That is a very large assumption at this stage of the review. Extensive public consultation on structural options is under way in 32 of the 39 county areas. Retention of a two-tier structure is a specific option of the Local Government Commission in the great majority of these. What happens next depends to an appreciable extent, and quite rightly, on the public response. Some new 'unitary' authorities will no doubt be recommended, as for example the commission's proposal of a new unitary authority for the City of Derby, where there is solid public support and it can be shown that services will not suffer unduly. A new unitary authority for the Isle of Wight has been approved by Parliament but, as of now, no other change proposals are before either House.

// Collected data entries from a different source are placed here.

Lemma failed_post_returns_to_confirmed_witness :
  getFromDoubleMap (setEpochMap post_with_query.1)
    (pc_instanceId post_with_query.2) (pc_url post_with_query.2)
  = Some (pc_epoch post_with_query.2)
  ∧ postHooks
      (post_settled
         (post (pc_instanceId post_with_query.2) (pc_url post_with_query.2)
            optimisticOptions VNull None
            (post_settled post_with_query.2 (Resolved (VObj "{id:1}"))
               post_with_query.1)).2
         (Rejected "Post failed")
         (post (pc_instanceId post_with_query.2) (pc_url post_with_query.2)
            optimisticOptions VNull None
            (post_settled post_with_query.2 (Resolved (VObj "{id:1}"))
               post_with_query.1)).1) !! pc_instanceId post_with_query.2
    = Some (PostHook (VObj "{id:1}") false (Some "Post failed")).
Proof.
  assert (H1 : getFromDoubleMap (setEpochMap post_with_query.1)
                 (pc_instanceId post_with_query.2) (pc_url post_with_query.2)
               = Some (pc_epoch post_with_query.2)) by by vm_compute.
  assert (H2 : postHooks post_with_query.1 !! pc_instanceId post_with_query.2
               = Some (PostHook VNull true None)) by by vm_compute.
  split; [exact H1|].
  exact (failed_post_returns_to_confirmed post_with_query.2 (VObj "{id:1}")
           optimisticOptions VNull None "Post failed" post_with_query.1
           (PostHook VNull true None) H1 H2 eq_refl).
Defined.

It is, of course, for those advocating new unitary authorities to demonstrate that the case for change has been made. On the evidence to date this has not been done across shire England as a whole. The Local Government Commission's own research shows that people are mainly concerned about service quality and responsiveness. There is growing concern that the fragmentation of the 90 per cent of local services provided by county councils is likely to mean a worse deal for the public.
Nobody has yet explained why a new structure which would require inter-authority joint committees to run some key services would be more accountable than the present structure of autonomous authorities. And the Government has made clear that the one-off costs of wholesale change, estimated at pounds 1bn, would have to be met locally.
All of this suggests that the right approach to structural change is one based on moderation and pragmatism: change where it is needed and justified but otherwise leave well alone.